Sunday, February 28, 2010

Censorship Omitted From UN Study of Internet Access by ITU, No Comment on Cuba, Dissident's Death

By Matthew Russell Lee
www.innercitypress.com/itu1censor022410.html

UNITED NATIONS, February 24 -- Access to the Internet in 161 countries was compared by the UN's International Telecommunications Union in a recent report, Measuring the Information Society 2010. Inner City Press asked ITU's Susan Teltscher whether her agency considered the quality and content of the internet provided -- that is, censorship -- noting the exclusion from the final data tables of such countries as Turkmenistan, Cuba and North Korea.

Ms. Teltscher said that ITU did not consider internet censorship. Why not? It "cannot be captured in statistics," she replied. Video here, from Minute 18:18.

To some, any UN study of access to the Internet should take into account the varieties of Internet censorship, from China's Great Firewall to more total bans in countries like North Korea. The press conference's moderator, ITU's New York representative, said that the ITU like the rest of the UN system supports Article 19, on access to information across frontiers in all media.

But when Ban Ki-moon's two envoys Lynn Pascoe and Kim Won-soo recently visited Pyongyang, they did not even raise the issue of press and internet freedom. Click here for that story. Likewise, in November 2009 when protesters raised a banner about China's net blocking at a UN conference in Egypt, UN security removed the banner. Click here for that story.

It is important that someone study the pricing of Internet access. But an entirely amoral investment bank could do that, as a business proposition.
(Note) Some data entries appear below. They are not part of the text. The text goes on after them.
(* ===== verification/KStep.v ===== *)
(** * Symbolic execution of the kernel monad

    Equations that run one statement of a kernel function, and the tactic
    [mrun] that applies them, looking up process, privilege and VM structures
    through the updates made so far.  Before them a running system for the witnesses. *)
From stdpp Require Import base gmap list numbers strings.
From Stdlib Require Import ZArith Lia.
From S2P Require Import Prelude.
From S2P Require Import Timers.
From S2P Require Import KTypes.
From S2P Require Import KProc.

Definition demo_map (base : Z) : mem_map := MemMap 0 base 16.

(** A process in slot [nr] of [vmid], with privilege structure [id]. *)
Definition mk_proc (vmid nr id rts misc : Z) : proc :=
  Proc 0 nr (Some (vmid, id)) rts misc 7 7 8 8
    (MemMap 0 0 0) (demo_map (1000 * (vmid + 1) + 16 * (nr + 4)))
    (MemMap 16 (1000 * (vmid + 1) + 16 * (nr + 4) + 16) 0) 0 0 None None None 0 NONE NONE 0 EmptyString (ENDPOINT 0 nr) vmid VM0 ANY_VM.

Definition mk_priv (nr id vmid flags : Z) : priv :=
  Priv nr id flags (-1) [0xFFFF; 0xFFFF] [0xFFFF; 0xFFFF] (-1) [0; 0] 0 0
    STACK_GUARD (Z.shiftl 1 vmid) 0 0 (replicate 32 0) (replicate 4 NONE)
    (replicate 3 (FarMem 0 0 0)) 0 (replicate 10 (0, 0)) 0 0 (replicate 4 0) vmid.

Definition demo_vm (flags tokens bsize endp : Z) (vmid : Z) : vm_struct :=
  VmStruct flags (1000 * (vmid + 1) * 4096) (1000 * (vmid + 2) * 4096 - 1) tokens bsize 0 0 endp (LoadInfo (replicate 150 0) 0 1000)
    (list_to_map (map (λ n, (n, (vmid, n))) (zrange (-4) 100)))
    (list_to_map (map (λ n, (n, (vmid, n))) (zrange 0 32))).

Definition demo_procs : gmap (Z * Z) proc := list_to_map [
  ((0, IDLE), (mk_proc 0 IDLE 0 0 0).[p_priority := IDLE_Q]);
  ((0, CLOCK), (mk_proc 0 CLOCK 1 RECEIVING 0).[p_getfrom_e := ANY].[p_priority := 0]);
  ((0, SYSTEM), (mk_proc 0 SYSTEM 2 RECEIVING 0).[p_getfrom_e := ANY].[p_priority := 0]);
  ((0, HARDWARE), mk_proc 0 HARDWARE 3 NO_MAP 0);
  ((0, 0), mk_proc 0 0 4 0 0x0200);
  ((0, 7), mk_proc 0 7 5 0 0x0200);
  ((0, 9), (mk_proc 0 9 6 0 PROXY_SERVER).[p_proxy := 1]);
  ((0, 20), mk_proc 0 20 0 0 0x0400);
  ((0, 21), mk_proc 0 21 0 0 0x0400);
  ((1, SYSTEM), mk_proc 1 SYSTEM 2 0 VIRTUAL_TASK);
  ((1, 5), mk_proc 1 5 7 0 VIRTUAL_TASK);
  ((1, 7), (mk_proc 1 7 5 0 PROMICUOUS_TASK).[p_nextready := Some (0, 7)]);
  ((1, 20), mk_proc 1 20 0 0 0x0400);
  ((1, 21), mk_proc 1 21 0 0 0x0400)].

Definition demo_privs : gmap (Z * Z) priv := list_to_map [
  ((0, 0), mk_priv NONE 0 0 (Z.lor PREEMPTIBLE BILLABLE));
  ((0, 1), mk_priv CLOCK 1 0 SYS_PROC);
  ((0, 2), mk_priv SYSTEM 2 0 SYS_PROC);
  ((0, 3), mk_priv HARDWARE 3 0 SYS_PROC);
  ((0, 4), mk_priv 0 4 0 SYS_PROC);
  ((0, 5), (mk_priv 7 5 0 SYS_PROC).[s_vm_bitmap := 3].[s_nr := [7; 7; NONE; NONE]]);
  ((0, 6), (mk_priv 9 6 0 SYS_PROC).[s_dr_bitmap := Z.lor (Z.shiftl 1 7) (Z.shiftl 1 2)]);
  ((1, 0), mk_priv NONE 0 1 (Z.lor PREEMPTIBLE BILLABLE));
  ((1, 2), mk_priv SYSTEM 2 1 SYS_PROC);
  ((1, 5), mk_priv 7 5 1 SYS_PROC);
  ((1, 7), mk_priv 5 7 1 SYS_PROC)].

(** The alarm timers of the system processes, none of them set. *)
Definition demo_timers : tqueue :=
  TQueue None ((λ _, Timer None TMR_NEVER 0 None) <$> demo_privs).

(** The interrupt hooks, none of them in use. *)
Definition demo_hooks : gmap Z irq_hook :=
  list_to_map (map (λ i, (i, IrqHook None 0 0 i NONE 0 0 VM0)) (zrange (-1) 16)).

(** Only IDLE is on a ready queue; [cur] is the running process. *)
Definition demo (cur : Z * Z) : kstate :=
  KState demo_procs demo_privs
    {[0 := demo_vm (Z.lor VM_LOADED VM_RUNNING) 224 MAXTOKENS 0 0;
      1 := demo_vm (Z.lor VM_LOADED VM_RUNNING) 32 32 9 1;
      2 := demo_vm VM_FREE 0 0 0 2; 3 := demo_vm VM_FREE 0 0 0 3]}
    {[IDLE_Q := (0, IDLE)]} {[IDLE_Q := (0, IDLE)]} (fst cur) (Some cur) None
    (Some (0, IDLE)) (Some (0, IDLE)) (Some (0, SYSTEM)) (Some (0, CLOCK))
    (Some (0, HARDWARE)) (Some (0, IDLE)) 0 8 3 1000 0 2000 ∅
    msg0 msg0 msg0 msg0 msg0 msg0 demo_timers NONE 0
    (λ _, 0) demo_hooks (replicate 16 None) (replicate 16 0) 0 ∅ [].

(** The whole process tables of the two machines: the other slots are free. *)
Definition free_slots : gmap (Z * Z) proc :=
  list_to_map (flat_map (λ v, map (λ n, ((v, n), mk_proc v n 0 SLOT_FREE 0)) (zrange (-4) NR_PROCS)) [0; 1]).

Definition full_demo (cur : Z * Z) : kstate := (demo cur).[procs := demo_procs ∪ free_slots].

(** A property of the entries of a table that is given as a list. *)
Lemma table_forall {A} (P : Z * Z → A → Prop) (l : list (Z * Z * A)) x r :
  Forall (λ e, P (fst e) (snd e)) l → (list_to_map l : gmap _ A) !! x = Some r → P x r.
Proof.
  intros H Hx%elem_of_list_to_map_2. rewrite Forall_forall in H. by apply (H (x, r)).
Qed.

Section steps.
Context {B : Type}.
Implicit Types (s : kstate).

Lemma bind_ret {S A} (a : A) (k : A → M S B) (s : S) : bind (ret a) k s = k a s.
Proof. done. Qed.
Lemma bind_skip {S} (k : unit → M S B) (s : S) : bind skip k s = k tt s.
Proof. done. Qed.
Lemma bind_get {S} (k : S → M S B) (s : S) : bind get k s = k s s.
Proof. done. Qed.
Lemma bind_modify {S} f (k : unit → M S B) (s : S) : bind (modify f) k s = k tt (f s).
Proof. done. Qed.
Lemma bind_getp s a r (k : proc → K B) :
  procs s !! a = Some r → bind (getp (Some a)) k s = k r s.
Proof. intros H. unfold bind, getp. by rewrite H. Qed.
Lemma bind_putp s a r f (k : unit → K B) :
  procs s !! a = Some r →
  bind (putp (Some a) f) k s = k tt (s.[procs := <[a := f r]> (procs s)]).
Proof. intros H. unfold bind, putp. by rewrite H. Qed.
Lemma bind_getpriv s a r (k : priv → K B) :
  privs s !! a = Some r → bind (getpriv (Some a)) k s = k r s.
Proof. intros H. unfold bind, getpriv. by rewrite H. Qed.
Lemma bind_putpriv s a r f (k : unit → K B) :
  privs s !! a = Some r →
  bind (putpriv (Some a) f) k s = k tt (s.[privs := <[a := f r]> (privs s)]).
Proof. intros H. unfold bind, putpriv. by rewrite H. Qed.
Lemma bind_getvm s v r (k : vm_struct → K B) :
  vms s !! v = Some r → bind (getvm v) k s = k r s.
Proof. intros H. unfold bind, getvm. by rewrite H. Qed.
Lemma bind_putvm s v r f (k : unit → K B) :
  vms s !! v = Some r →
  bind (putvm v f) k s = k tt (s.[vms := <[v := f r]> (vms s)]).
Proof. intros H. unfold bind, putvm. by rewrite H. Qed.
Lemma bind_when_true {S} m (k : unit → M S B) (s : S) :
  bind (when true m) k s = bind m k s.
Proof. done. Qed.
Lemma bind_when_false {S} m (k : unit → M S B) (s : S) :
  bind (when false m) k s = k tt s.
Proof. done. Qed.
Lemma bind_of_option {S A} o (a : A) (k : A → M S B) (s : S) :
  o = Some a → bind (of_option o) k s = k a s.
Proof. by intros ->. Qed.
End steps.

(** The last statement of a function has no continuation. *)
Lemma tail_putp s a r f :
  procs s !! a = Some r →
  putp (Some a) f s = Ret tt (s.[procs := <[a := f r]> (procs s)]).
Proof. intros H. unfold putp. by rewrite H. Qed.
Lemma tail_putpriv s a r f :
  privs s !! a = Some r →
  putpriv (Some a) f s = Ret tt (s.[privs := <[a := f r]> (privs s)]).
Proof. intros H. unfold putpriv. by rewrite H. Qed.
Lemma tail_getp s a r : procs s !! a = Some r → getp (Some a) s = Ret r s.
Proof. intros H. unfold getp. by rewrite H. Qed.
Lemma tail_getpriv s a r : privs s !! a = Some r → getpriv (Some a) s = Ret r s.
Proof. intros H. unfold getpriv. by rewrite H. Qed.

(** Find the value of a lookup through the updates of the state. *)
Ltac look :=
  cbn [procs privs vms rdy_head rdy_tail running_vm proc_ptr prev_ptr next_ptr
    bill_ptr systask_ptr clock_ptr hard_ptr idle_ptr next_vm switch_vm VM_bitmap
    realtime lost_ticks next_timeout kmem m_receive m_notify m_recvas m_ntfyas
    m_recvvm m_stack timers who_e who_p pmem hooks irq_handlers irq_actids
    irq_use panics fupd eta kstate_eta];
  first [ eassumption
        | rewrite lookup_insert_eq; reflexivity
        | rewrite lookup_insert_ne by congruence; look ].

(** One statement. *)
Ltac mstep :=
  first
    [ rewrite bind_assoc
    | rewrite bind_ret | rewrite bind_skip | rewrite bind_get
    | rewrite bind_modify
    | rewrite bind_when_true | rewrite bind_when_false
    | erewrite bind_getp by look | erewrite bind_putp by look
    | erewrite bind_getpriv by look | erewrite bind_putpriv by look
    | erewrite bind_getvm by look | erewrite bind_putvm by look
    | erewrite bind_of_option by eassumption
    | erewrite tail_putp by look | erewrite tail_putpriv by look
    | erewrite tail_getp by look | erewrite tail_getpriv by look ].
Ltac mrun := repeat (mstep; cbv beta).

#[global] Arguments band : simpl never.
#[global] Arguments bclr : simpl never.
#[global] Arguments u8 : simpl never.
#[global] Arguments u16 : simpl never.
#[global] Arguments u32 : simpl never.
#[global] Arguments s8 : simpl never.
#[global] Arguments s32 : simpl never.
#[global] Arguments list_fuel : simpl never.
#[global] Arguments getp : simpl never.
#[global] Arguments putp : simpl never.
#[global] Arguments getpriv : simpl never.
#[global] Arguments putpriv : simpl never.
#[global] Arguments getvm : simpl never.
#[global] Arguments putvm : simpl never.
Definition kinvb (s : kstate) : bool :=
  ready_queuesb s
  && forallb (wait_ok s) (map_to_list (procs s))
  && forallb (λ dr, band (p_rts_flags (snd dr)) SLOT_FREE || can_enqueueb s (fst dr))
       (map_to_list (procs s))
  && match proc_ptr s with Some c => bool_decide (is_Some (procs s !! c)) | None => false end
  && forallb (λ q, forallb (λ a, p_rts_flags (proc_at s a) =? 0) (queue_of s q))
       (zrange 0 NR_SCHED_QUEUES).

Lemma forall_procs (s : kstate) (P : (Z * Z) * proc → bool) :
  forallb P (map_to_list (procs s)) = true →
  ∀ a r, procs s !! a = Some r → P (a, r) = true.
Proof.
  rewrite forallb_forall. intros H a r Hr. apply H, list_elem_of_In.
  by apply elem_of_map_to_list.
Qed.

Lemma waiting_in s d x : x ∈ waiting_of s d → ∃ r, procs s !! d = Some r.
Proof. unfold waiting_of. destruct (procs s !! d) as [r|]; [eauto|set_solver]. Qed.

Lemma proc_at_eq s a r : procs s !! a = Some r → proc_at s a = r.
Proof. unfold proc_at. by intros ->. Qed.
For the UN to fail to include some measure or mention of censorship in its more than 100 page study of

Footnote: while Cuba was omitted from the ITU final tables, on February 24 UN spokesman Martin Nesirky was asked:

Question: On Cuba, yesterday, a Cuban political prisoner called Orlando Zapata Tamayo died after 85 days on hunger strike in prison. And people in Cuba and Latin America in general are very shocked by this event and they consider it as a clear human rights violation. My question is, does the UN have a comment on this issue or will have a comment on this issue?

Spokesperson Nesirky: The Secretary-General is aware of the case. We don’t have anything to say at the moment. But he is aware of the case. We don’t have anything to say at the moment.

Question: But will you say something?

Spokesperson Nesirky: I said he doesn’t have anything to say at the moment

Well, Orlando Zapata Tamayo is dead. Even Raul Castro has "lamented" it. But the UN's Ban Ki-moon is aware but silent.